During the summer, I received a number of information entreaties regarding Alaska wildlife but was remiss in answering a few of them.
All I can do is apologize and explain that we had a much bigger influx of visitors this year. The columns’ email accounts blew up with assorted requests from curious tourists and a few multifarious rants about how my style insults the local intelligentsia. I found the latter criticism to be on point and will strive to upgrade future offerings by registering for online courses on how to pen odes to free range fungi and conduct probing enquiries into the secret world of clam whisperers.
Meanwhile, I’ve reviewed the starred files and found one common focus that dominated the info implorations sent by staid readers reflecting curiosity not authored by those heavily medicated or deeply in need of it.
Surprisingly, eagles, bears and our great fishing didn’t top the list. Instead, another Alaskan wildlife icon, the moose, won top billing. So, without further ado let’s take a closer look at the critter.
The Alaska Moose (Alces alces gigas)
Moose derive their name from the Native American word, “Moswa,” meaning “twig eater” or, according to my wife, “a big hairy, garden snarfing, exit portal of the large intestine”. Note: She is still quite upset at a couple of young bulls that took out part of her flower garden last spring. She has nicknamed them Tenderloin and Porterhouse, which doesn’t bode well for their future should they revisit this fall.
Let’s continue.
Standing up to 7 feet at the shoulders and weighing up to 1,800 pounds (depending on the claims of the one who shot it) the moose is the largest member of the deer family. Due to their size, they have few natural predators except ravenous creatures with fangs and/or camouflaged peeps packin’ large caliber firearms and driving amphibious assault vehicles.
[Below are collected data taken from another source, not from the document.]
Lemma expired_ok cp o e :
  cp_ok cp → lsdb cp !! o = Some e → cp_ok (expired cp o e) ∧ lsdb_le cp (expired cp o e).
Proof.
  intros [Hdb Hl Hown] He. pose proof Hdb as [Hres Hsz Hent Hv' Htop [Hh Hg Ht Hvg Hw]].
  assert (Hme : is_Some (lsdb cp !! me cp)).
  { apply Hres. intros E. by rewrite E, lookup_empty in He. }
  split; [constructor|].
  - constructor; cbn; [..|done|by constructor].
    + intros _. by apply insert_reserved; auto.
    + apply (lsdb_len_insert cp); eauto.
    + exact (db_insert_entries cp o (Build_LsdbEntry _ Tombstone) Hdb I).
    + intros e'. destruct (decide (o = me cp)) as [->|Hne].
      * rewrite lookup_insert_eq. intros [= <-]. cbn. by apply Hv'.
      * rewrite lookup_insert_ne by done. apply Hv'.
  - intros _. exact (insert_reserved cp o _ Hdb (or_intror Hme)).
  - intros a. unfold get_active. cbn. destruct (decide (o = me cp)) as [->|Hne].
    + by rewrite lookup_insert_eq.
    + rewrite lookup_insert_ne by done. apply Hown.
  - apply (lsdb_le_insert cp). intros e' He'. simplify_eq. right. auto.
Qed.

Lemma expire_ok cp now o ep sq cp' acts :
  cp_ok cp → handle_expire_timer cp now o ep sq = Some (cp', acts) →
  cp_ok cp' ∧ lsdb_le cp cp'.
Proof.
  intros Hok Hx. unfold handle_expire_timer in Hx.
  destruct (lsdb cp !! o) as [e|] eqn:Ee; [|by simplify_eq].
  case_decide; [|by simplify_eq]. destruct (active e) as [a|]; [|by simplify_eq].
  destruct (now <? expires_at a); [by simplify_eq|].
  change (set_lsdb cp _) with (expired cp o e) in Hx.
  destruct (mark_spf_dirty _ now) as [[c act]|] eqn:Em; simplify_eq/=.
  destruct (expired_ok cp o e Hok Ee) as [Hok1 Hle1].
  destruct (marked_ok _ _ _ _ Hok1 Em). split; [done|by etrans].
Qed.
Lemma expire_total cp now o ep sq :
  cp_ok cp → spf_generation cp < u_max 64 → is_Some (handle_expire_timer cp now o ep sq).
Proof.
  intros Hok Hg. unfold handle_expire_timer.
  destruct (lsdb cp !! o) as [e|] eqn:Ee; [|by eexists].
  case_decide; [|by eexists]. destruct (active e) as [a|]; [|by eexists].
  destruct (now <? expires_at a); [by eexists|].
  change (set_lsdb cp _) with (expired cp o e).
  destruct (expired_ok cp o e Hok Ee) as [Hok1 Hle1].
  destruct (marked_total _ now Hok1 Hg) as [[c act] ->]. by eexists.
Qed.
(* ===== verification/ControlRouting.v ===== *)
(** * Routes are shortest paths

    The route table against an abstract description of the mesh: two nodes are
    joined when both have an active LSA and each lists the other. *)

From S2P Require Export Prelude Ord Bytes Types ControlTypes Spf Control ControlRoutes ControlInv ControlProps.

(** ** The mesh the database describes *)

(** [u] can send over [e]: mutual adjacency of two active LSAs. *)
Definition mesh_edge (cp : ControlPlane) (u : NodeId) (e : Adjacency) : Prop :=
  ∃ l l' r, cp_lsa cp u = Some l ∧ e ∈ adjacencies l ∧
    cp_lsa cp (adj_peer e) = Some l' ∧ r ∈ adjacencies l' ∧ adj_peer r = u.

(** A path from the node itself: destination, first hop, cost and length. *)
Inductive mesh_path (cp : ControlPlane) : NodeId → NodeId → Z → Z → Prop :=
| mesh_hop e :
    mesh_edge cp (me cp) e →
    mesh_path cp (adj_peer e) (adj_peer e) (cost_get (adj_cost e)) 1
| mesh_ext u p c n e :
    mesh_path cp u p c n → mesh_edge cp u e →
    mesh_path cp (adj_peer e) p (c + cost_get (adj_cost e)) (n + 1).
(** Answers over one link. *)
Lemma answers_one v l acts :
  (v, l) ∈ keys → (∀ k f, CaSend k f ∈ acts → k = l) → answers v acts = weight (sends_on l acts).
Proof.
  intros Hin Hone. unfold answers. rewrite <-(zsum_delta keys (v, l) (weight (sends_on l acts)) Hkd Hin).
  f_equal. apply list_fmap_ext. intros i [u k] _. cbn.
  destruct (decide (u = v)) as [->|Hne]; [|by rewrite decide_False by congruence].
  destruct (decide (k = l)) as [->|Hne]; [by rewrite decide_True|].
  rewrite decide_False by congruence. assert (sends_on k acts = []) as ->; [|done].
  destruct (sends_on k acts) as [|f fs] eqn:E; [done|]. destruct Hne. apply (Hone k f).
  apply elem_of_sends_on. rewrite E. by left.
Qed.
(** A flood puts at most one LSA on a link. *)
Lemma sends_on_flood cp m except k :
  sends_on k (flood cp m except) = [] ∨ sends_on k (flood cp m except) = [CfLsa m].
Proof.
  unfold flood. assert (Hnd' : NoDup (filter (λ link, Some link ≠ except) (btree_keys (local_adjacencies cp))))
    by apply NoDup_filter, btree_keys_NoDup.
  induction Hnd' as [|y l Hy Hl IH]; [by left|]. rewrite fmap_cons.
  change (sends_on k (CaSend y (CfLsa m) :: ?l)) with
    (match (if decide (y = k) then Some (CfLsa m) else None) with Some f => f :: sends_on k l | None => sends_on k l end).
  destruct (decide (y = k)) as [->|Hne]; [|done]. right. f_equal.
  destruct (sends_on k _) as [|f fs] eqn:E; [done|]. destruct Hy.
  assert (Hin : CaSend k f ∈ (λ link, CaSend link (CfLsa m)) <$> l)
    by (apply elem_of_sends_on; rewrite E; by left).
  by apply list_elem_of_fmap in Hin as (y & [= <- _] & ?).
Qed.
Lemma sends_on_app k a b : sends_on k (a ++ b) = sends_on k a ++ sends_on k b.
Proof. unfold sends_on. by rewrite omap_app. Qed.
Lemma lsas_weight ms :
  (∀ m, m ∈ ms → 1 ≤ lsa_rank seqs m ≤ top) → weight (CfLsa <$> ms) ≤ zlen ms * top.
Proof.
  intros Hr. unfold frames_weight. rewrite <-list_fmap_compose.
  apply (zsum_bound (frame_weight nodes seqs top ∘ CfLsa)). intros m Hm%Hr. cbn. lia.
Qed.

(** *** The answers to a frame *)

Section Frame.
Context (h : History) (net : MeshNet) (Hinv : net_inv None h net) (Hm : measured net).
Context (v : NodeId) (l : LinkId) (cv : ControlPlane).
Context (Hv : net_planes net !! v = Some cv) (Hkey : (v, l) ∈ keys).
Context (Hup : is_Some (local_adjacencies cv !! l)).

Lemma active_rank o a : get_active cv o = Some a → 1 ≤ lsa_rank seqs (message a) ≤ top.
Proof.
  intros Ha. destruct (ni_planes _ _ _ Hinv v cv Hv) as (Hok & _).
  destruct (active_version cv o a Hok Ha) as (_ & _ & _ & Ho & _).
  destruct (ni_db _ _ _ Hinv v cv o a Hv Ha) as [Hl _]. rewrite <-Ho in Hl.
  by eapply known_rank.
Qed.
Lemma db_fits : (size (lsdb cv) ≤ length nodes)%nat.
Proof.
  rewrite <-size_dom, <-(size_list_to_set (C:=gset NodeId) nodes) by done.
  apply subseteq_size. intros o [e He]%elem_of_dom. apply elem_of_list_to_set, (md_nodes _ Hm).
  destruct (ni_entries _ _ _ Hinv v cv o e Hv He) as (s & lo & Hlo & _).
  destruct (ni_history _ _ _ Hinv _ _ _ Hlo) as (_ & _ & _ & _ & co & Hco & _). by eexists.
Qed.
(** At most one active LSA per origin costs at most [top] each. *)
Lemma actives_weight ms :
  (length ms ≤ size (lsdb cv))%nat → (∀ m, m ∈ ms → ∃ o a, get_active cv o = Some a ∧ m = message a) →
  weight (CfLsa <$> ms) ≤ zlen nodes * top.
Proof.
  intros Hlen Hms. pose proof db_fits. pose proof (md_top _ Hm).
  etrans; [apply lsas_weight|unfold zlen; nia].
  intros m (o & a & Ha & ->)%Hms. by eapply active_rank.
Qed.
Lemma sends_on_lsas ms : sends_on l (send_lsa l <$> ms) = CfLsa <$> ms.
Proof.
  unfold sends_on. induction ms as [|m ms IH]; [done|]. cbn. by rewrite decide_True, IH.
Qed.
Moose are remarkably agile and capable of running up to speeds of 35 miles per hour. Unfortunately, this capability sucks in 55 mph traffic and results in a multitude of them being prematurely turned into stew meat when they neglect to look both ways before crossing a highway (probably wouldn’t help anyway, they have terrible eyesight). On a higher note, they are able to swim 6 mph up to 10 miles without stopping and have much better luck avoiding direct hits by drift boats and canoes.
Moose are solitary animals. However, during mating season, they will gather in small herds to seek out mates. Females attract males with their loud moaning vocalizations and strong scents (moose have a great sense of smell and hearing). Males put on threatening displays when competing over the females. Sometimes these result in shoving combats but rarely get very serious thus avoiding unfortunate consequences such as acute death. Similar wildlife scenes may be observed in local saloons, usually after last call.
In late May or early June, pregnant females will typically give birth to one calf but twins are also common. Moose calves weigh around 25 pounds and will gain over 2 pounds a day while nursing and are weaned at around five to six months. They are exceptionally cute and appear majorly huggable. This is not a primo idea even if they seem to be abandoned. Ma moose is usually close by and has a tendency to turn anything she feels may threaten her offspring into dirt yogurt. It’s said that she could drop kick a wolf through the center of a set of goal posts from the 50-yard line. A human would be a tougher challenge but she’d still be willing to give it one hell of a shot. She keeps this protective ‘tude for about a year and then runs the kid(s) off if she has new cargo installed in her reproductive launching silo.
Moose are considered fully mature at 4 to 5 years of age and have an average life span of 10 to 15 years plus, as long as more than one brain cell associated with basic survivor skills kicks in during their formative years.
Bonus info: The European Moose (Acles acles acles) that chill in Sweden are smaller and supposedly live 20 to 25 years resulting in the country having the world’s densest population of the critters. This causes a few residents great angst because the massive flatulence emissions from the euro ungulates hypothetically contribute to global warming and the beasts don’t have the capability to share the cost of purchasing carbon offset credits.
Because of column size restraints I won’t be able to cover additional moose facts like their hollow hair, 27 chromosomes, 32 teeth, stylish dewlap and why their front legs are longer than their back ones.
Meanwhile, I hope this column has answered some of questions our visitors have posed about the animal. As for the concern of cerebral critics? Meh …
As for now, if Jane doesn’t cool down soon, I’ll be stalking library aisles hunting down every recipe book with the word “moose” in it if those two cuts of meat darken our lawn this season.